There are so many reasons to leave oil behind, buy an EV or PHEV, and solar-charge it.
We hardly need any more for the list, but here's a another one, just for good measure:
The so-called oil sands of the great Canadian prairies.
The sands prove, once again, that the oil industry will go to extremes to extract every last drop of oil from the earth, no matter what the environmental costs.
According to the Sierra Club -- which is currently running an action campaign onto which I've signed, and I hope that you consider signing too -- fuel from the oil sands is the dirtiest in the world, producing three times the global warming pollution of conventional oil.

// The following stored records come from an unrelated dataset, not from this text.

(** * A shallow embedding of the TB-Python-SQL-Pull ETL utility

    The development follows the four Python modules of the repository:
    - [rds_query_utils.py]: [build_schema] and [build_query], the query
      compiler turning a query package into an expected schema and a SQL text;
    - [rds_processor.py]: [RDS.check_schema] and [RDS.query_to_df], schema
      validation and duplicate removal on the materialised table;
    - [s3_bucket_util.py]: [monitor_and_maintain_archive_limit], the archive
      rotation loop over an object store.

    Python strings are [string]s of bytes (the UTF-8 encoding of the text);
    Python integers are [Z]; a Python dict used as a record whose keys may
    be missing is a Rocq record of [option] fields ([None] = key absent, a
    [KeyError] when read); an exception is the [Raise] case of [result]. *)

From Stdlib Require Import String Ascii List ZArith Lia Bool.
Import ListNotations.

Local Open Scope Z_scope.

(** ** Python-level helpers *)

(** The outcome of a Python call: a value, or a raised exception. *)
Inductive exn : Type :=
  | ExnSourceFields      (* "Could not pull fields from Source" *)
  | ExnJoinFields        (* "Could not pull fields from Join List" *)
  | ExnSourceTable       (* "Could not pull source table or name" *)
  | ExnJoinInfo          (* "Could not pull join information from join list" *)
  | ExnUnboundLocalE     (* the bare [except:] handlers of the filter and order
                            steps format the unbound local [e]: UnboundLocalError *)
  | ExnUnicodeDecode     (* [codecs.decode(..., 'unicode_escape')] failed *)
  | ExnSchemaBuild       (* "Could not build schema from source or join list" *)
  | ExnEmptyDataFrame    (* "Dataframe Empty When Checking Schema" / "DataFrame Emtpy from SQL Query" *)
  | ExnSchemaMismatch    (* "DataFrame Schema Did Not Match, Check fields_missing()" *)
  | ExnUnknownProject    (* "Project Not Contained in Project Dictionary" *)
  | ExnNoSource          (* "Query Package Exists, but Not Source Component Identified" *)
  | ExnNoJoinList        (* "Query Package Exists, but Not Join List Component Identified" *)
  | ExnSqlPull.          (* "Failed to Pull Rows from Cursor Query Execute" *)

Inductive result (A : Type) : Type :=
  | Ok : A -> result A
  | Raise : exn -> result A.
Arguments Ok {A} _.
Arguments Raise {A} _.

Definition bind {A B : Type} (m : result A) (k : A -> result B) : result B :=
  match m with
  | Ok a => k a
  | Raise e => Raise e
  end.

Notation "'let*' x ':=' m 'in' k" := (bind m (fun x => k))
  (at level 200, x name, m at level 100, k at level 200).

(** Reading a dict key that may be absent: a [KeyError], caught by the
    enclosing [try] and re-raised as [e]. *)
Definition need {A : Type} (o : option A) (e : exn) : result A :=
  match o with
  | Some a => Ok a
  | None => Raise e
  end.

Definition nl : string := String (ascii_of_nat 10) EmptyString.

(** [str(n)] for a Python int, in decimal. *)
Fixpoint string_of_uint (d : Decimal.uint) : string :=
  match d with
  | Decimal.Nil => EmptyString
  | Decimal.D0 d => String "0" (string_of_uint d)
  | Decimal.D1 d => String "1" (string_of_uint d)
  | Decimal.D2 d => String "2" (string_of_uint d)
  | Decimal.D3 d => String "3" (string_of_uint d)
  | Decimal.D4 d => String "4" (string_of_uint d)
  | Decimal.D5 d => String "5" (string_of_uint d)
  | Decimal.D6 d => String "6" (string_of_uint d)
  | Decimal.D7 d => String "7" (string_of_uint d)
  | Decimal.D8 d => String "8" (string_of_uint d)
  | Decimal.D9 d => String "9" (string_of_uint d)
  end.

Definition string_of_Z (z : Z) : string :=
  match Z.to_int z with
  | Decimal.Pos u => string_of_uint u
  | Decimal.Neg u => String "-" (string_of_uint u)
  end.

Definition string_of_nat (n : nat) : string := string_of_uint (Nat.to_uint n).

(** [enumerate(l)] *)
Fixpoint enumerate_from {A : Type} (i : nat) (l : list A) : list (nat * A) :=
  match l with
  | [] => []
  | x :: r => (i, x) :: enumerate_from (S i) r
  end.

Definition enumerate {A : Type} (l : list A) : list (nat * A) := enumerate_from 0 l.

(** ** [codecs.decode(s.encode(), 'unicode_escape')]

    The bytes of [s] are read one by one; a backslash starts an escape.
    The result is the text of Latin-1 code points, one per byte.  Escapes
    whose value is not a single byte (an octal, [\u] or [\U] escape above
    255) and [\N{name}] escapes are outside this byte-level model and give
    [None], as do the escapes Python itself rejects (a truncated [\x], [\u]
    or [\U] escape, a backslash at the end of the input). *)

Definition bslash : ascii := "\".

Definition simple_escape (e : ascii) : option ascii :=
  match nat_of_ascii e with
  | 92%nat => Some bslash                (* escape backslash *)
  | 39%nat => Some (ascii_of_nat 39)     (* escape single quote *)
  | 34%nat => Some (ascii_of_nat 34)     (* escape double quote *)
  | 97%nat => Some (ascii_of_nat 7)      (* escape a *)
  | 98%nat => Some (ascii_of_nat 8)      (* escape b *)
  | 102%nat => Some (ascii_of_nat 12)    (* escape f *)
  | 110%nat => Some (ascii_of_nat 10)    (* escape n *)
  | 114%nat => Some (ascii_of_nat 13)    (* escape r *)
  | 116%nat => Some (ascii_of_nat 9)     (* escape t *)
  | 118%nat => Some (ascii_of_nat 11)    (* escape v *)
  | _ => None
  end.

Definition octal_digit (c : ascii) : option Z :=
  let n := nat_of_ascii c in
  if (48 <=? n)%nat && (n <=? 55)%nat then Some (Z.of_nat n - 48) else None.

Definition hex_digit (c : ascii) : option Z :=
  let n := nat_of_ascii c in
  if (48 <=? n)%nat && (n <=? 57)%nat then Some (Z.of_nat n - 48)
  else if (97 <=? n)%nat && (n <=? 102)%nat then Some (Z.of_nat n - 87)
  else if (65 <=? n)%nat && (n <=? 70)%nat then Some (Z.of_nat n - 55)
  else None.

Fixpoint hex_value (acc : Z) (cs : list ascii) : option Z :=
  match cs with
  | [] => Some acc
  | c :: r =>
      match hex_digit c with
      | Some d => hex_value (16 * acc + d) r
      | None => None
      end
  end.

(** Emit the code point [v] in front of the decoded rest. *)
Definition emit (v : Z) (rest : option string) : option string :=
  if Z.ltb v 256 then option_map (String (ascii_of_N (Z.to_N v))) rest else None.

Definition emit_hex (cs : list ascii) (rest : option string) : option string :=
  match hex_value 0 cs with
  | Some v => emit v rest
  | None => None
  end.

Fixpoint unicode_escape_decode (s : string) : option string :=
  match s with
  | EmptyString => Some EmptyString
  | String c rest =>
    if Ascii.eqb c bslash then
      match rest with
      | EmptyString => None
      | String e r =>
        if Ascii.eqb e (ascii_of_nat 10) then unicode_escape_decode r
        else
        match simple_escape e with
        | Some ch => option_map (String ch) (unicode_escape_decode r)
        | None =>
          match octal_digit e with
          | Some o1 =>
            match r with
            | String d2 r2 =>
              match octal_digit d2 with
              | Some o2 =>
                match r2 with
                | String d3 r3 =>
                  match octal_digit d3 with
                  | Some o3 => emit (64 * o1 + 8 * o2 + o3) (unicode_escape_decode r3)
                  | None => emit (8 * o1 + o2) (unicode_escape_decode r2)
                  end
                | EmptyString => emit (8 * o1 + o2) (unicode_escape_decode r2)
                end
              | None => emit o1 (unicode_escape_decode r)
              end
            | EmptyString => emit o1 (unicode_escape_decode r)
            end
          | None =>
            if Ascii.eqb e "x" then
              match r with
              | String h1 (String h2 r2) => emit_hex [h1; h2] (unicode_escape_decode r2)
              | _ => None
              end
            else if Ascii.eqb e "u" then
              match r with
              | String h1 (String h2 (String h3 (String h4 r4))) =>
                  emit_hex [h1; h2; h3; h4] (unicode_escape_decode r4)
              | _ => None
              end
            else if Ascii.eqb e "U" then
              match r with
              | String h1 (String h2 (String h3 (String h4
                  (String h5 (String h6 (String h7 (String h8 r8))))))) =>
                  emit_hex [h1; h2; h3; h4; h5; h6; h7; h8] (unicode_escape_decode r8)
              | _ => None
              end
            else if Ascii.eqb e "N" then None
            else
              (* an unrecognised escape is kept as it is *)
              option_map (fun t => String c (String e t)) (unicode_escape_decode r)
          end
        end
      end
    else option_map (String c) (unicode_escape_decode rest)
  end.
(** [Math.random] returns a multiple of [2^-53] below one. *)
Lemma Math_random_double (O : Oracle) (e : Entropy) :
  (0 <= fst (Math_random O e) <= 1 - pow2 (-53))%Q.
Proof.
  assert (pow2 (-53) == 1 # 2 ^ 53)%Q as -> by (vm_compute; reflexivity).
  unfold Math_random. cbn [fst].
  pose proof (Z.mod_pos_bound (randomBits O (randomCalls e)) (2 ^ 53)
                ltac:(done)) as Hb.
  set (k := randomBits O (randomCalls e) mod 2 ^ 53) in *.
  assert (k # 2 ^ 53 == inject_Z k * (1 # 2 ^ 53))%Q as ->.
  { unfold Qeq. simpl. lia. }
  assert (inject_Z 0 <= inject_Z k <= inject_Z (2 ^ 53 - 1))%Q as [H0 H1]
    by (rewrite <- !Zle_Qle; lia).
  assert (inject_Z (2 ^ 53 - 1) * (1 # 2 ^ 53) == 1 - (1 # 2 ^ 53))%Q as E
    by (vm_compute; reflexivity).
  assert (inject_Z k * (1 # 2 ^ 53)
          <= inject_Z (2 ^ 53 - 1) * (1 # 2 ^ 53))%Q
    by (apply Qmult_le_compat_r; done).
  assert (inject_Z 0 * (1 # 2 ^ 53) <= inject_Z k * (1 # 2 ^ 53))%Q
    by (apply Qmult_le_compat_r; done).
  change (inject_Z 0) with 0%Q in *. split; lra.
Qed.

(** [Math.floor(r * n)] for such an [r] and a small [n], at least three
    quarters of the power of two [2^(b+1)] that bounds it, is one of
    [0 .. n-1]: the product rounds to a double below [n]. *)
Lemma floor_scaled (r : Q) (n b : Z) :
  (0 <= r <= 1 - pow2 (-53))%Q -> 0 < n -> 0 <= b <= 52 ->
  n <= 2 ^ (b + 1) -> 3 * 2 ^ b <= 2 * n ->
  0 <= Qfloor (js_mul r (inject_Z n)) < n.
Proof.
  intros Hr Hn Hb Hn1 Hn2. unfold js_mul.
  destruct (fl_scaled_lt r n b Hr Hn Hb Hn1 Hn2) as [H0 H1].
  split.
  - rewrite <- (Qfloor_Z 0). by apply Qfloor_resp_le.
  - rewrite Zlt_Qlt.
    eapply Qle_lt_trans; [apply Qfloor_le|done].
Qed.

Lemma rollDie_range (O : Oracle) (e : Entropy) :
  1 <= fst (actions.rollDie O e) <= 6
  /\ snd (actions.rollDie O e)
     = {| randomCalls := S (randomCalls e); uuidCalls := uuidCalls e |}.
Proof.
  unfold actions.rollDie.
  pose proof (Math_random_double O e) as Hr.
  pose proof (Math_random_entropy O e) as He.
  destruct (Math_random O e) as [r e1]. cbn [fst snd] in *.
  pose proof (floor_scaled r 6 2 Hr ltac:(done) ltac:(lia) ltac:(done)
                ltac:(done)) as Hf.
  change (inject_Z 6) with 6%Q in Hf. split; [lia|done].
Qed.

Lemma createDie_spec (O : Oracle) (c : DieColor) (e : Entropy) :
  exists v,
    1 <= v <= 6
    /\ actions.createDie O c e
       = ({| die_id := uuidOf O (uuidCalls e); color := c; value := v;
             isSpent := false; isRevealed := bool_decide (c = WHITE) |},
          {| randomCalls := S (randomCalls e);
             uuidCalls := S (uuidCalls e) |}).
Proof.
  unfold actions.createDie, uuidv4.
  pose proof (rollDie_range O
                {| randomCalls := randomCalls e;
                   uuidCalls := S (uuidCalls e) |}) as [Hv He].
  destruct (actions.rollDie O _) as [v e2]. cbn [fst snd] in *.
  exists v. split; [done|]. by rewrite He.
Qed.

Lemma pushDice_spec (O : Oracle) (n : nat) (c : DieColor) (ds : list Die)
    (e : Entropy) :
  exists new,
    actions.pushDice O n c ds e
    = (ds ++ new,
       {| randomCalls := randomCalls e + n; uuidCalls := uuidCalls e + n |})
    /\ map color new = replicate n c
    /\ map isRevealed new = replicate n (bool_decide (c = WHITE))
    /\ map die_id new
       = map (fun i => uuidOf O (uuidCalls e + i)) (seq 0 n)
    /\ Forall (fun d => isSpent d = false /\ 1 <= value d <= 6) new.
Proof.
  revert ds e. induction n as [|n IH]; intros ds e.
  - exists []. rewrite app_nil_r, !Nat.add_0_r. by destruct e.
  - cbn [actions.pushDice].
    destruct (createDie_spec O c e) as (v & Hv & ->).
    destruct (IH (ds ++ [{| die_id := uuidOf O (uuidCalls e); color := c;
                            value := v; isSpent := false;
                            isRevealed := bool_decide (c = WHITE) |}])
                {| randomCalls := S (randomCalls e);
                   uuidCalls := S (uuidCalls e) |})
      as (new & -> & Hc & Hr & Hi & Hf).
    eexists (_ :: new). split.
    { rewrite <- app_assoc. cbn [app randomCalls uuidCalls].
      f_equal. f_equal; lia. }
    cbn [map replicate seq color isRevealed die_id].
    rewrite Hc, Hr, Hi. split; [done|]. split; [done|]. split.
    { rewrite Nat.add_0_r. f_equal. rewrite <- seq_shift, map_map.
      apply map_ext. intros i. cbn [uuidCalls]. f_equal. lia. }
    constructor; [done|done].
Qed.
(** [max_dim] of [draw_current_frame], for the points [p :: ps]:
    [max(R + r + d, max(abs(q.x) for q in points),
         max(abs(q.y) for q in points))]. *)
Definition max_dim (c : @SteinerCurve F) (p : @Point F)
  (ps : list (@Point F)) : F :=
  py_max_from (fadd (fadd (self_R c) (self_r c)) (self_d c))
    [py_max_from (fabs (x p)) (map (fun q => fabs (x q)) ps);
     py_max_from (fabs (y p)) (map (fun q => fabs (y q)) ps)].

(** The pair handed to [set_xlim] and to [set_ylim]:
    [(-max_dim * 1.2, max_dim * 1.2)].  [None] when
    [draw_current_frame] returns at its guard, before any axis is set. *)
Definition axis_limits (a : @Animator F) : option (F * F) :=
  if py_not (points a)
     || (Z.of_nat (length (points a)) <=? current_step a)
  then None
  else match points a with
       | [] => None
       | p :: ps =>
           let m := max_dim (curve a) p ps in
           Some (fmul (fneg m) f_1_2, fmul m f_1_2)
       end.

End Axes.

(* ================================================================== *)
(** ** The real numbers as an instance *)

Definition Rleb (a b : R) : bool := if Rle_dec a b then true else false.

Definition Rgtb (a b : R) : bool := if Rgt_dec a b then true else false.

Definition Reqb (a b : R) : bool := if Req_dec_T a b then true else false.

(** The angle of the point (x, y), in (-PI, PI]. *)
Definition Ratan2 (y x : R) : R :=
  if Rgt_dec x 0 then atan (y / x)
  else if Rgt_dec 0 x then
    if Rle_dec 0 y then (atan (y / x) + PI)%R else (atan (y / x) - PI)%R
  else if Rgt_dec y 0 then (PI / 2)%R
  else if Rgt_dec 0 y then (- (PI / 2))%R
  else 0%R.

#[export] Instance Numeric_R : Numeric R := {|
  of_Z := IZR;
  np_pi := PI;
  fadd := Rplus;
  fsub := Rminus;
  fmul := Rmult;
  fdiv := Rdiv;
  fpow := pow;
  fle := Rleb;
  fgt := Rgtb;
  feq := Reqb;
  np_cos := cos;
  np_sin := sin;
  np_sqrt := sqrt;
  np_arctan2 := Ratan2
|}.

#[export] Instance NumericAxes_R : NumericAxes R := {|
  fabs := Rabs;
  fneg := Ropp;
  f_1_2 := (12 / 10)%R
|}.

(* ================================================================== *)
(** ** The real numbers with the special values of IEEE 754 *)

(** A float is a finite value, an infinity or NaN.  The finite values
    are taken here to be the real numbers, with exact operations (no
    rounding, no overflow, one zero); the infinities and NaN combine as
    IEEE 754 has them, which is how numpy combines them. *)
Inductive xreal : Type :=
  | Finite (v : R)
  | PosInf
  | NegInf
  | NaN.

(** An infinity (positive or not) times, or over, a finite value [v]:
    NaN at 0, otherwise the infinity with the sign of the product. *)
Definition inf_scaled (positive : bool) (v : R) : xreal :=
  if Rlt_dec 0 v then (if positive then PosInf else NegInf)
  else if Rlt_dec v 0 then (if positive then NegInf else PosInf)
  else NaN.

Definition xneg (a : xreal) : xreal :=
  match a with
  | Finite v => Finite (- v)
  | PosInf => NegInf
  | NegInf => PosInf
  | NaN => NaN
  end.

Definition xadd (a b : xreal) : xreal :=
  match a, b with
  | NaN, _ | _, NaN => NaN
  | Finite u, Finite v => Finite (u + v)
  | PosInf, NegInf | NegInf, PosInf => NaN
  | PosInf, _ | _, PosInf => PosInf
  | NegInf, _ | _, NegInf => NegInf
  end.

Definition xsub (a b : xreal) : xreal := xadd a (xneg b).

Definition xmul (a b : xreal) : xreal :=
  match a, b with
  | NaN, _ | _, NaN => NaN
  | Finite u, Finite v => Finite (u * v)
  | PosInf, Finite v | Finite v, PosInf => inf_scaled true v
  | NegInf, Finite v | Finite v, NegInf => inf_scaled false v
  | PosInf, PosInf | NegInf, NegInf => PosInf
  | PosInf, NegInf | NegInf, PosInf => NegInf
  end.

(** numpy's division: a finite value over 0 is an infinity (NaN for
    0 / 0), an infinity over a finite value keeps or flips its sign, a
    finite value over an infinity is 0. *)
Definition xdiv (a b : xreal) : xreal :=
  match a, b with
  | NaN, _ | _, NaN => NaN
  | Finite u, Finite v =>
      if Req_dec_T v 0 then inf_scaled true u else Finite (u / v)
  | Finite _, (PosInf | NegInf) => Finite 0
  | PosInf, Finite v => if Rlt_dec v 0 then NegInf else PosInf
  | NegInf, Finite v => if Rlt_dec v 0 then PosInf else NegInf
  | (PosInf | NegInf), (PosInf | NegInf) => NaN
  end.

Fixpoint xpow (a : xreal) (n : nat) : xreal :=
  match n with
  | O => Finite 1
  | S n' => xmul a (xpow a n')
  end.

(** Comparisons: every comparison with NaN is false. *)
Definition xle (a b : xreal) : bool :=
  match a, b with
  | NaN, _ | _, NaN => false
  | Finite u, Finite v => Rleb u v
  | NegInf, _ | _, PosInf => true
  | PosInf, _ | _, NegInf => false
  end.

Definition xgt (a b : xreal) : bool :=
  match a, b with
  | NaN, _ | _, NaN => false
  | Finite u, Finite v => Rgtb u v
  | NegInf, _ | _, PosInf => false
  | PosInf, _ | _, NegInf => true
  end.

Definition xeq (a b : xreal) : bool :=
  match a, b with
  | Finite u, Finite v => Reqb u v
  | PosInf, PosInf | NegInf, NegInf => true
  | _, _ => false
  end.

(** The cosine and the sine of an infinity or of NaN are NaN. *)
Definition xcos (a : xreal) : xreal :=
  match a with
  | Finite v => Finite (cos v)
  | _ => NaN
  end.

Definition xsin (a : xreal) : xreal :=
  match a with
  | Finite v => Finite (sin v)
  | _ => NaN
  end.

Definition xsqrt (a : xreal) : xreal :=
  match a with
  | Finite v => if Rle_dec 0 v then Finite (sqrt v) else NaN
  | PosInf => PosInf
  | NegInf | NaN => NaN
  end.

(** [arctan2(y, x)] with the values C99 gives at the infinities. *)
Definition xarctan2 (b a : xreal) : xreal :=
  match b, a with
  | NaN, _ | _, NaN => NaN
  | Finite v, Finite u => Finite (Ratan2 v u)
  | Finite v, PosInf => Finite 0
  | Finite v, NegInf => if Rle_dec 0 v then Finite PI else Finite (- PI)
  | PosInf, Finite _ => Finite (PI / 2)
  | NegInf, Finite _ => Finite (- (PI / 2))
  | PosInf, PosInf => Finite (PI / 4)
  | NegInf, PosInf => Finite (- (PI / 4))
  | PosInf, NegInf => Finite (3 * PI / 4)
  | NegInf, NegInf => Finite (- (3 * PI / 4))
  end.
Definition set_fs_writes (l : list (string * string)) (w : World) : World :=
  {| os_entropy := os_entropy w; configService := configService w;
     fs_writes := l; logger := logger w;
     nonceCache := nonceCache w; clientModel := clientModel w;
     sessionModel := sessionModel w |}.

Definition set_logger (l : list string) (w : World) : World :=
  {| os_entropy := os_entropy w; configService := configService w;
     fs_writes := fs_writes w; logger := l;
     nonceCache := nonceCache w; clientModel := clientModel w;
     sessionModel := sessionModel w |}.

Definition set_nonceCache (c : gmap string Z) (w : World) : World :=
  {| os_entropy := os_entropy w; configService := configService w;
     fs_writes := fs_writes w; logger := logger w;
     nonceCache := c; clientModel := clientModel w;
     sessionModel := sessionModel w |}.

Definition set_sessionModel (s : gmap string Session) (w : World) : World :=
  {| os_entropy := os_entropy w; configService := configService w;
     fs_writes := fs_writes w; logger := logger w;
     nonceCache := nonceCache w; clientModel := clientModel w;
     sessionModel := s |}.

(** Code of the service: it may throw, and what it did to the world before
    throwing stays done. *)
Definition M (A : Type) : Type := World → result A * World.

Global Instance M_ret : MRet M := λ A a w, (Ok a, w).
Global Instance M_bind : MBind M := λ A B k m w,
  match m w with
  | (Ok a, w') => k a w'
  | (Throw e, w') => (Throw e, w')
  end.

Definition throw {A} (e : exn) : M A := λ w, (Throw e, w).
Definition pure_call {A} (r : result A) : M A := λ w, (r, w).
Definition rand_call {A} (m : Rand A) : M A := λ w,
  let '(r, g) := m (os_entropy w) in (r, set_entropy g w).
Definition reads {A} (f : World → A) : M A := λ w, (Ok (f w), w).
Definition modify (f : World → World) : M unit := λ w, (Ok (), f w).

(** [this.logger.log(line)] *)
Definition log (line : string) : M unit :=
  modify (λ w, set_logger (logger w ++ [line]) w).

(** [writeFileSync(path, content)] *)
Definition writeFileSync (path content : string) : M unit :=
  modify (λ w, set_fs_writes (fs_writes w ++ [(path, content)]) w).

(** [this.configService.getOrThrow(key)] *)
Definition getOrThrow (key : string) : M string := λ w,
  (of_option (configService w !! key) (ConfigError key), w).

(** What the service imports that is outside the available sources. *)
Class Imports `{Platform} := {
  (** [validateSync(plainToInstance(LoginDto, v))] of class-validator, for
      the [LoginDto] class of [dtos/login.dto]: the constraint messages of
      each error *)
  validateSync : value → list (list string);
  (** [protectAsymmetricServer] of the library build the server links *)
  protectAsymmetricServer : value → KeyObject → Rand ProtectedData;
  (** how long the replay cache keeps a nonce, in milliseconds *)
  nonceTTL : Z;
}.

(** The body [ProtectedData & { publicKey: string }] of a login request. *)
Record EncodedLoginDto := {
  dto_mic : string;
  dto_nonce : string;
  dto_data : string;
  dto_publicKey : string;
}.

Furthermore, says the Sierra Club, the oil sands extraction and production process requires clear-cutting giant swaths of ancient forest and leaving behind toxic lakes so large they can be seen from space -- lakes that kill birds and other wildlife and threaten to poison drinking water in neighboring communities.
The Sierra Club and partners are working to stop a sprawling network of pipelines and refineries that would bring this dirty oil into the United States. Pipelines would crisscross farmland and communities in Montana, Minnesota, Illinois, South Dakota, Nebraska, Kansas, Oklahoma, and Texas.
Please consider signing onto this Sierra Club action. Better yet, sign on, resolve make your next car an electric one and, if you can, to partially, or fully, solar-charge its batteries. Finally, encourage your friends, family, co-workers, neighbors and fellow world citizens to do the same. The best way to stop environmentally destructive oil-extraction is for all of us to stop using oil to power our cars.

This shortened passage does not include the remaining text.